◆ Task:
Every line of the records below from the line with "(d' & fin & Ec" up to and including the line with "assert (Hb' : forall" must be reproduced exactly, and no line outside that range.

━━━ Data supplied

Lemma rehash_loop_spec n : forall d tb0 tb1 ev es,
  TableOk (ht0 d) tb0 -> TableOk (ht1 d) tb1 -> 0 <= rehashidx d <= zlen tb0 ->
  (forall i c, Z.of_nat i < rehashidx d -> tb0 !! i = Some c -> c = Nil) ->
  es ≡ₚ tb_entries tb0 ++ tb_entries tb1 -> zlen es < 2 ^ 63 ->
  exists d' more, rehash_loop n d ev = Some (d', more) /\ DictOk d' es /\ same_flags d d' /\
    dictIsRehashing d' = more /\
    (more = true -> rehashidx d + Z.min 1 (Z.of_nat n) <= rehashidx d' /\
       size_exp (ht0 d') = size_exp (ht0 d)) /\ is_Some (table (ht0 d')).
Proof.
  induction n as [|n IH]; intros d tb0 tb1 ev es H0 H1 Hr Hb HP Hlen; cbn [rehash_loop].
  { destruct (check_completed_spec d tb0 tb1 es H0 H1 Hr Hb HP) as (d' & fin & -> & Hok & Hf & Hre & Hd & Ht).
    exists d', (negb fin). split_and!; try done. intros Hm. rewrite (Hd (proj1 (negb_true_iff _) Hm)). lia. }
  destruct (Z.eqb_spec (used (ht0 d)) 0) as [Hu|Hu].
  { destruct (check_completed_spec d tb0 tb1 es H0 H1 Hr Hb HP) as (d' & fin & Ec & Hok & Hf & Hre & Hd & Ht).
    rewrite Ec. exists d', (negb fin). split_and!; try done. unfold dictCheckRehashingCompleted in Ec. rewrite Hu in Ec.
    injection Ec as <- <-. done. }
  assert (tb_entries tb0 <> []) as Hne.
  { intros E. rewrite (to_used _ _ H0), E in Hu. done. }
  destruct (nonempty_bucket tb0 (rehashidx d) Hne ltac:(lia) Hb) as (j & c & Hj & Hc & Hjr).
  pose proof (lookup_lt_Some _ _ _ Hj) as Hjl. pose proof (to_exp _ _ H0) as He. pose proof (to_len _ _ H0) as Hl.
  assert (2 ^ size_exp (ht0 d) <= 2 ^ 60) by (apply Z.pow_le_mono_r; lia).
  unfold zlen in Hl. rewrite size_pow, wrapu_small by lia.
  replace (2 ^ size_exp (ht0 d) >? rehashidx d) with true by lia. cbn [assert_true mbind option_bind].
  rewrite (to_table _ _ H0). cbn [mbind option_bind].
  destruct (skip_empty_spec d tb0 j c (S (length tb0)) (rehashidx d) ev H0 Hj Hc)
    as (idx & ev' & ex & -> & Hidx & Hskip & Hex); [lia|lia|]. cbn [mbind option_bind].
  assert (Hb' : forall i b, Z.of_nat i < idx -> tb0 !! i = Some b -> b = Nil).
  { intros i b Hi Hib. destruct (decide (Z.of_nat i < rehashidx d)); [by apply (Hb i)|].
    apply (Hskip i b); [lia|done]. }
  destruct ex.
  { eexists _, true. split; [done|]. split_and!; [|done| | |].
    - apply (Ok_double _ _ tb0 tb1); try done. simpl. unfold zlen. lia.
    - apply is_rehashing. simpl. lia.
    - intros _. simpl. specialize (Hex eq_refl). split; [lia|done].
    - simpl. by rewrite (to_table _ _ H0). }
  destruct (lookup_lt_is_Some_2 tb0 (Z.to_nat idx)) as [b Hbk]; [lia|].
  destruct (rehash_bucket_spec stored (set_rehashidx d idx) idx tb0 tb1 b H0 H1 ltac:(lia) Hbk)
    as (d1 & tb2 & -> & HT0 & HT1 & E0 & E1 & HP1 & Hctl).
  { unfold zlen in *. by rewrite HP in Hlen. }
  cbn [mbind option_bind].
  destruct (IH (set_rehashidx d1 (idx + 1)) (<[Z.to_nat idx := Nil]> tb0) tb2 ev' es)
    as (d' & more & -> & Hok & Hf & Hre & Hm & Ht).
  - exact HT0.
  - exact HT1.
  - simpl. unfold zlen. rewrite length_insert. lia.
  - simpl. intros i b' Hi Hib. apply list_lookup_insert_Some in Hib as [(_ & <- & _)|[Hne' Hib]]; [done|].
    apply (Hb' i b'); [lia|done].
  - by rewrite HP1.
  - done.
  - exists d', more. split_and!; try done.
    + apply (same_flags_trans d (set_rehashidx d1 (idx + 1)) d'); [|done].
      apply same_ctl_flags in Hctl. exact Hctl.
    + intros Hmt. destruct (Hm Hmt) as [H2 H3]. simpl in H2, H3, E0. split; [lia|congruence].
Qed.

Lemma dict_ok_cases d es :
  DictOk d es -> dictIsRehashing d = false \/
    exists tb0 tb1, TableOk (ht0 d) tb0 /\ TableOk (ht1 d) tb1 /\ 0 <= rehashidx d <= zlen tb0 /\
      (forall i c, Z.of_nat i < rehashidx d -> tb0 !! i = Some c -> c = Nil) /\
      es ≡ₚ tb_entries tb0 ++ tb_entries tb1.
Proof.
  intros [H0 H1 Hr _|tb0 H0 H1 Hr _|tb0 tb1 H0 H1 Hr Hb HP]; [left; by apply not_rehashing..|].
  right. by exists tb0, tb1.
Qed.

(** [dictRehash] keeps the entries; it reports whether keys are left to move, unless
    resizing is forbidden or put off. *)
Lemma dictRehash_spec resize d es n :
  DictOk d es -> zlen es < 2 ^ 63 ->
  exists d' more, dictRehash resize d n = Some (d', more) /\ DictOk d' es /\ same_flags d d' /\
    (more = true -> dictIsRehashing d' = true /\ rehashidx d + Z.min 1 (Z.of_nat n) <= rehashidx d' /\
       size_exp (ht0 d') = size_exp (ht0 d)) /\
    (more = false -> d' = d \/ dictIsRehashing d' = false) /\
    (is_Some (table (ht0 d)) -> is_Some (table (ht0 d'))).
Proof.
  intros Hok Hlen. unfold dictRehash.
  destruct (dict_ok_cases d es Hok) as [Hn|(tb0 & tb1 & H0 & H1 & Hr & Hb & HP)].
  - rewrite Hn, orb_true_r. exists d, false. split_and!; try done. by left.
  - rewrite is_rehashing, orb_false_r by lia.
    destruct (bool_decide (resize = DICT_RESIZE_FORBID)); [exists d, false; split_and!; try done; by left|].
    destruct (rehash_avoided resize d); [exists d, false; split_and!; try done; by left|].
    destruct (rehash_loop_spec n d tb0 tb1 (Z.of_nat n * 10) es H0 H1 Hr Hb HP Hlen)
      as (d' & more & -> & Hok' & Hf & Hre & Hm & Ht).
    exists d', more. split_and!; try done.
    + intros Hmt. split; [congruence|by apply Hm].
    + intros Hmf. right. congruence.
Qed.

Lemma rehash_step_spec resize d es :
  DictOk d es -> zlen es < 2 ^ 63 ->
  exists d', _dictRehashStep resize d = Some d' /\ DictOk d' es /\ same_flags d d' /\
    (dictIsRehashing d' = true -> size_exp (ht0 d') = size_exp (ht0 d)) /\
    (is_Some (table (ht0 d)) -> is_Some (table (ht0 d'))).
Proof.
  intros Hok Hlen. unfold _dictRehashStep. destruct (pauserehash d =? 0); [|by exists d].
  destruct (dictRehash_spec resize d es 1 Hok Hlen) as (d' & more & -> & Hok' & Hf & Hmt & Hmf & Ht).
  exists d'. split_and!; try done. intros Hre. destruct more; [by apply Hmt|].
  destruct (Hmf eq_refl) as [->|Hn]; [done|congruence].
Qed.

Lemma bucket_rehash_spec resize d es idx c :
  DictOk d es -> zlen es < 2 ^ 63 -> 0 <= idx -> get_bucket d false idx = Some c ->
  exists d' b, _dictBucketRehash resize d idx = Some (d', b) /\ DictOk d' es /\ same_flags d d' /\
    (dictIsRehashing d' = true -> size_exp (ht0 d') = size_exp (ht0 d)) /\
    (is_Some (table (ht0 d)) -> is_Some (table (ht0 d'))).
Proof.
  intros Hok Hlen Hi Hc. unfold _dictBucketRehash. destruct (negb (pauserehash d =? 0)); [by exists d, false|].
  destruct (dict_ok_cases d es Hok) as [Hn|(tb0 & tb1 & H0 & H1 & Hr & Hb & HP)].
  { rewrite Hn, orb_true_r. by exists d, false. }
  destruct (bool_decide (resize = DICT_RESIZE_FORBID) || _); [by exists d, false|].
  destruct (rehash_avoided resize d); [by exists d, false|].
  rewrite (get_bucket_at d false tb0 idx H0 Hi) in Hc.
  destruct (rehash_bucket_spec stored d idx tb0 tb1 c H0 H1 Hi Hc) as (d1 & tb2 & -> & HT0 & HT1 & E0 & E1 & HP1 & Hctl).
  { unfold zlen in *. by rewrite HP in Hlen. }
  cbn [mbind option_bind]. destruct Hctl as (Hr1 & Hctl).
  destruct (check_completed_spec d1 (<[Z.to_nat idx := Nil]> tb0) tb2 es HT0 HT1) as (d' & fin & -> & Hok' & Hf & Hre & Hfin & Ht).
  - rewrite Hr1. unfold zlen. rewrite length_insert. done.
  - rewrite Hr1. intros i b' Hib Hl. apply list_lookup_insert_Some in Hl as [(_ & <- & _)|[_ Hl]]; [done|by apply (Hb i)].
  - by rewrite HP1.
  - eexists d', true. split; [done|]. split; [done|]. split; [by apply (same_flags_trans d d1 d')|].
    cbn [fst]. split; [|done]. intros Hre'. destruct fin; [by rewrite Hre in Hre'|]. by rewrite (Hfin eq_refl).
Qed.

━━━━━━

◆ Your response:
  { destruct (check_completed_spec d tb0 tb1 es H0 H1 Hr Hb HP) as (d' & fin & Ec & Hok & Hf & Hre & Hd & Ht).
    rewrite Ec. exists d', (negb fin). split_and!; try done. unfold dictCheckRehashingCompleted in Ec. rewrite Hu in Ec.
    injection Ec as <- <-. done. }
  assert (tb_entries tb0 <> []) as Hne.
  { intros E. rewrite (to_used _ _ H0), E in Hu. done. }
  destruct (nonempty_bucket tb0 (rehashidx d) Hne ltac:(lia) Hb) as (j & c & Hj & Hc & Hjr).
  pose proof (lookup_lt_Some _ _ _ Hj) as Hjl. pose proof (to_exp _ _ H0) as He. pose proof (to_len _ _ H0) as Hl.
  assert (2 ^ size_exp (ht0 d) <= 2 ^ 60) by (apply Z.pow_le_mono_r; lia).
  unfold zlen in Hl. rewrite size_pow, wrapu_small by lia.
  replace (2 ^ size_exp (ht0 d) >? rehashidx d) with true by lia. cbn [assert_true mbind option_bind].
  rewrite (to_table _ _ H0). cbn [mbind option_bind].
  destruct (skip_empty_spec d tb0 j c (S (length tb0)) (rehashidx d) ev H0 Hj Hc)
    as (idx & ev' & ex & -> & Hidx & Hskip & Hex); [lia|lia|]. cbn [mbind option_bind].
  assert (Hb' : forall i b, Z.of_nat i < idx -> tb0 !! i = Some b -> b = Nil).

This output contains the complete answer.